With the support of Emperor Kanmu, the Buddhist monk Saichō ordained a hundred disciples in 807. Maintaining a strict discipline on Mt. Hiei, his monks lived in seclusion for twelve years of study and meditation. After this period, the best students were retained in positions in the monastery and others graduated into positions in the government. At the peak of its power, Enryaku-ji was a huge complex of as many as 3,000 sub-temples and a powerful army of warrior monks (僧兵, sōhei). In the tenth century, succession disputes broke out between Tendai monks of the line of Ennin and Enchin. These disputes resulted in opposing Tendai centers at Enryaku-ji and at Mii-dera, known respectively as the Mountain Order (山門, sanmon) and the Temple Order (寺門, jimon). Warrior monks were used to settle the disputes, and Tendai leaders began to hire mercenary armies who threatened rivals and even marched on the capital to enforce monastic demands.

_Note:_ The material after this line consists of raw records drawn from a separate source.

(* ===== verification/SemDnp3Facts.v ===== *)
(** * The meaning of DNP3 object fields

    Every field of a report is a reading of exactly the octets it cites, or is derived
    from them in the way its basis says; the records follow each other without a gap
    from the start of the objects to the position the report has consumed; a complete
    report has as many values after each header as the header announces. *)

From S2P Require Import Prelude Errors Stateful Json Provenance Sha256 ModbusFacts Dnp3App Semantics SemanticsFacts SemDnp3.

(** ** Readings of octets *)

(** [v] is what the octets [bs] say, least significant octet first. *)
Inductive reading (bs : list Z) : Value → Prop :=
| reads_unsigned : reading bs (Unsigned (from_le_bytes bs))
| reads_signed : reading bs (Signed (as_signed (8 * zlen bs) (from_le_bytes bs)))
| reads_truth n : as_signed (8 * zlen bs) (from_le_bytes bs) = n → n = 0 ∨ n = 1 → reading bs (Boolean (n =? 1))
| reads_pair x k : bs = [x] → 0 ≤ k ≤ 6 → reading bs (Unsigned (Z.land (Z.shiftr x k) 3))
| reads_float32 : zlen bs = 4 → reading bs (Float32Bits (from_le_bytes bs))
| reads_float64 : zlen bs = 8 → reading bs (Float64Bits (from_le_bytes bs))
| reads_octets : reading bs (OctetsSha256 (zlen bs) (sha_reference bs))
| reads_time : zlen bs = 6 → reading bs (Milliseconds48 (from_le_bytes bs))
| reads_delay : zlen bs = 2 → reading bs (RelativeMilliseconds16 (from_le_bytes bs)).

(** A field that is in the octets: a bit of one of them, or all of them. *)
Definition direct (b : list Z) (f : Field) : Prop :=
  let bs := sub b (f_range f).1 (f_range f).2 in
  match f_bit f with
  | Some k => ∃ x, bs = [x] ∧ f_value f = Boolean (Z.testbit x k)
  | None => reading bs (f_value f)
  end.

(** An index between the two halves of a start and stop range. *)
Definition ordinal_index (b : list Z) (f : Field) : Prop :=
  ∃ n v, (f_range f).2 = (f_range f).1 + 2 * n ∧ f_value f = Unsigned v ∧
    from_le_bytes (sub b (f_range f).1 ((f_range f).1 + n)) ≤ v ≤
    from_le_bytes (sub b ((f_range f).1 + n) (f_range f).2).

(** A field of a record that extends over [range]: how its basis justifies its value. *)
Definition justified (b : list Z) (range : Z * Z) (f : Field) : Prop :=
  f_basis f = "direct_wire_field" ∧ f_bit f = None ∧ direct b f ∨
  f_basis f = "lsb_zero_bit_position" ∧ f_bit f ≠ None ∧ direct b f ∨
  f_basis f = "range_start_plus_record_ordinal" ∧ ordinal_index b f ∨
  f_basis f = "extended_attribute_length_plus_256" ∧ f_value f = Unsigned (256 + nthz b (f_range f).1) ∨
  f_basis f = "attribute_list_pairs" ∧ f_value f = Unsigned (((f_range f).2 - (f_range f).1) / 2) ∨
  f_basis f ∈ ["file_object_length_minus_fixed_status_header";
               "file_object_length_minus_fixed_transport_header"; "file_object_payload_length"] ∧
    f_value f = Unsigned (range.2 - (f_range f).2).

(** The ranges of a field are machine integers. *)
Definition placed (f : Field) : Prop :=
  0 ≤ (f_range f).1 ∧ match f_bit f with Some k => 0 ≤ k | None => True end.
Definition fields_true (b : list Z) (range : Z * Z) (fs : list Field) : Prop :=
  Forall (λ f, placed f ∧ justified b range f) fs.
Definition record_true (b : list Z) (r : SemRecord) : Prop := fields_true b (r_range r) (r_fields r).

(** ** Shapes *)

(** The widths a shape can have. *)
Definition shape_ok (s : Shape) : Prop :=
  match s with
  | Packed bits => bits = 1 ∨ bits = 2
  | Binary bits time => (bits = 1 ∨ bits = 2) ∧ (time = 0 ∨ time = 2 ∨ time = 6)
  | Counter width _ time => (width = 1 ∨ width = 2 ∨ width = 4) ∧ (time = 0 ∨ time = 6)
  | Analog width _ float signed time _ =>
      (if float then width = 4 ∨ width = 8 else width = 2 ∨ width = 4) ∧ (time = 0 ∨ time = 6)
  | Time width => width = 2 ∨ width = 6
  | Octets width => 1 ≤ width ≤ 255
  | Attribute | ControlRelayOutput => True
  end.

Lemma among_In x l : among x l = true → x ∈ l.
Proof. unfold among. intros H. apply existsb_exists in H as (y & Hy & ->%Z.eqb_eq). by apply list_elem_of_In. Qed.

Lemma between_true a b x : between a b x = true → a ≤ x ≤ b.
Proof. unfold between. intros. bool_facts. lia. Qed.

(** The shapes a chain of conditions returns, each with the numbers its condition names. *)
Ltac named :=
  repeat match goal with
  | H : _ && _ = true |- _ => apply andb_true_iff in H as [? H]
  | H : among ?v _ = true |- _ => is_var v; apply among_In in H; repeat apply elem_of_cons in H as [->|H]; try by apply elem_of_nil in H
  | H : between _ _ _ = true |- _ => apply between_true in H
  end.
Ltac each_shape :=
  repeat (lazymatch goal with |- (if ?c then _ else _) = _ → _ => let H := fresh "Hc" in destruct c eqn:H end;
    [intros [= <-]; first [solve [simpl; auto]|named; first [solve [simpl; auto]|simpl; lia|idtac]]|
     lazymatch goal with H : _ = false |- _ => clear H end]).

Lemma analog_shape_ok g v s : analog_shape g v = Some s → shape_ok s.
Proof.
  unfold analog_shape. each_shape; [..|done].
  all: assert (v = 1 ∨ v = 2 ∨ v = 3 ∨ v = 4) as [->|[->|[->| ->]]] by lia; simpl; auto.
Qed.

Lemma shape_ok_of g v s : shape g v = Some s → shape_ok s.
Proof.
  unfold shape. each_shape.
  destruct (analog_shape g v) as [s'|] eqn:Ha; [intros [= <-]; by eapply analog_shape_ok|].
  each_shape. done.
Qed.

Lemma shape_width_bound s : shape_ok s → 0 ≤ shape_width s ≤ 255.
Proof.
  assert (∀ c, 0 ≤ Z.b2z c ≤ 1) as H by (intros []; simpl; lia).
  destruct s as [|bits time|w fl time|w fl float sg time last| | | |]; simpl; try lia.
  - pose proof (H fl). lia.
  - pose proof (H fl). pose proof (H last). destruct float; lia.
Qed.

(** ** The builders of fields *)

Section builders.
Context (b : list Z) (Hb : bytes_ok b) (Hlen : zlen b ≤ i64_max).

Lemma uint_le at_ n : 0 ≤ at_ → 0 ≤ n → at_ + n ≤ zlen b → uint b at_ n true = Ok (from_le_bytes (sub b at_ (at_ + n))).
Proof. intros. unfold uint. by rewrite slice_ok, bind_Ok by lia. Qed.

Lemma wp_uint at_ n (Q : Z → Prop) (R : Error → Prop) :
  0 ≤ at_ → 0 ≤ n → at_ + n ≤ zlen b → Q (from_le_bytes (sub b at_ (at_ + n))) → wp (uint b at_ n true) Q R.
Proof. intros ??? HQ. by rewrite uint_le. Qed.

(** The number of [n] octets. *)
Lemma le_bound at_ n : 0 ≤ at_ → 0 ≤ n → at_ + n ≤ zlen b → 0 ≤ from_le_bytes (sub b at_ (at_ + n)) < 256 ^ n.
Proof using Hb.
  intros. pose proof (from_le_bound (sub b at_ (at_ + n)) (bytes_ok_sub _ _ _ Hb)) as Hl.
  by rewrite zlen_sub, Z.add_simpl_l in Hl by lia.
Qed.

Lemma le_one at_ : 0 ≤ at_ < zlen b → from_le_bytes (sub b at_ (at_ + 1)) = nthz b at_.
Proof using. intros Hi. rewrite sub_one by done. unfold from_le_bytes. simpl. lia. Qed.

Definition true_at (range : Z * Z) (f : Field) : Prop := placed f ∧ justified b range f.

Lemma true_direct range name v p q :
  0 ≤ p → reading (sub b p q) v → true_at range (field_new name v (p, q)).
Proof. intros Hp Hv. split; [by split|]. left. by split_and!. Qed.

Lemma true_octet range name p : 0 ≤ p < zlen b → true_at range (unsigned name (nthz b p) p (p + 1)).
Proof using. intros Hp. apply true_direct; [lia|]. rewrite <- le_one by done. constructor. Qed.

Lemma true_uint range name p n :
  0 ≤ p → true_at range (unsigned name (from_le_bytes (sub b p (p + n))) p (p + n)).
Proof. intros Hp. apply true_direct; [done|constructor]. Qed.

Lemma true_bit range name p k :
  0 ≤ p < zlen b → 0 ≤ k → true_at range (bit_field name (Z.testbit (nthz b p) k) p k).
Proof using.
  intros Hp Hk. split; [split; [simpl; lia|done]|]. right. left. split; [done|]. split; [done|].
  exists (nthz b p). split; [|done]. apply sub_one. lia.
Qed.

Lemma true_pair range name p k :
  0 ≤ p < zlen b → 0 ≤ k ≤ 6 →
  true_at range (unsigned name (Z.land (Z.shiftr (nthz b p) k) 3) p (p + 1)).
Proof using.
  intros Hp Hk. apply true_direct; [lia|]. apply (reads_pair _ (nthz b p)); [|done]. by apply sub_one.
Qed.

Lemma land_bit x k : 0 ≤ k → negb (Z.land x (Z.shiftl 1 k) =? 0) = Z.testbit x k.
Proof using.
  intros Hk. rewrite Z.shiftl_mul_pow2, Z.mul_1_l by done.
  destruct (Z.testbit x k) eqn:Hx.
  - apply negb_true_iff, Z.eqb_neq. intros H0.
    assert (Z.testbit (Z.land x (2 ^ k)) k = false) as Hf by (by rewrite H0, Z.testbit_0_l).
    by rewrite Z.land_spec, Hx, Z.pow2_bits_true in Hf.
  - apply negb_false_iff, Z.eqb_eq, Z.bits_inj_0. intros i. rewrite Z.land_spec.
    destruct (decide (i = k)) as [->|Hne]; [by rewrite Hx|].
    rewrite Z.pow2_bits_false by done. apply andb_false_r.
Qed.

(** One field in the program. *)
Lemma wp_le_field range name p n :
  0 ≤ p → 0 ≤ n → p + n ≤ zlen b → wp (le_field b name p n) (true_at range) (λ _, True).
Proof using.
  intros. unfold le_field. apply wp_bind, wp_uint; [done..|]. apply wp_ok. by apply true_uint.
Qed.

Lemma wp_byte_field range name p : 0 ≤ p < zlen b → wp (byte_field b name p) (true_at range) (λ _, True).
Proof using. intros. unfold byte_field. apply wp_bind, wp_idx; [done|]. apply wp_ok. by apply true_octet. Qed.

As part of a program to remove all potential rivals and unite the country, warlord Oda Nobunaga ended this Buddhist militancy in 1571 by attacking Enryaku-ji, leveling the buildings and slaughtering monks. Enryaku-ji's current structures date from the late 16th century through the first half of the 17th century, when the temple was reconstructed following a change of government. Only one minor building survived, the "Lapis Lazuli Hall" (るり堂, Ruri-dō), which is located down a long, unmarked path from the Sai-tō complex. The structure dates to the 13th century and was repaired twice during the 20th century following harsh weather. During reconstruction, some buildings were transferred from other temples, notably Mii-dera, and thus the buildings themselves are old, though they have not always been at this location.

Today, most of Enryaku-ji's buildings are clustered in three areas: "East Pagoda" (東塔, Tō-dō), "West Pagoda" (西塔, Sai-tō), and (横川, Yokokawa). The monastery's most important buildings are concentrated in Tō-dō. Sai-tō is a 20-minute walk away, primarily downhill from Tō-dō, and also features several important buildings. Yokokawa is more isolated and less visited, about a 1:30 walk, and is most easily reached by bus, which connects the three complexes and other locations on the mountain.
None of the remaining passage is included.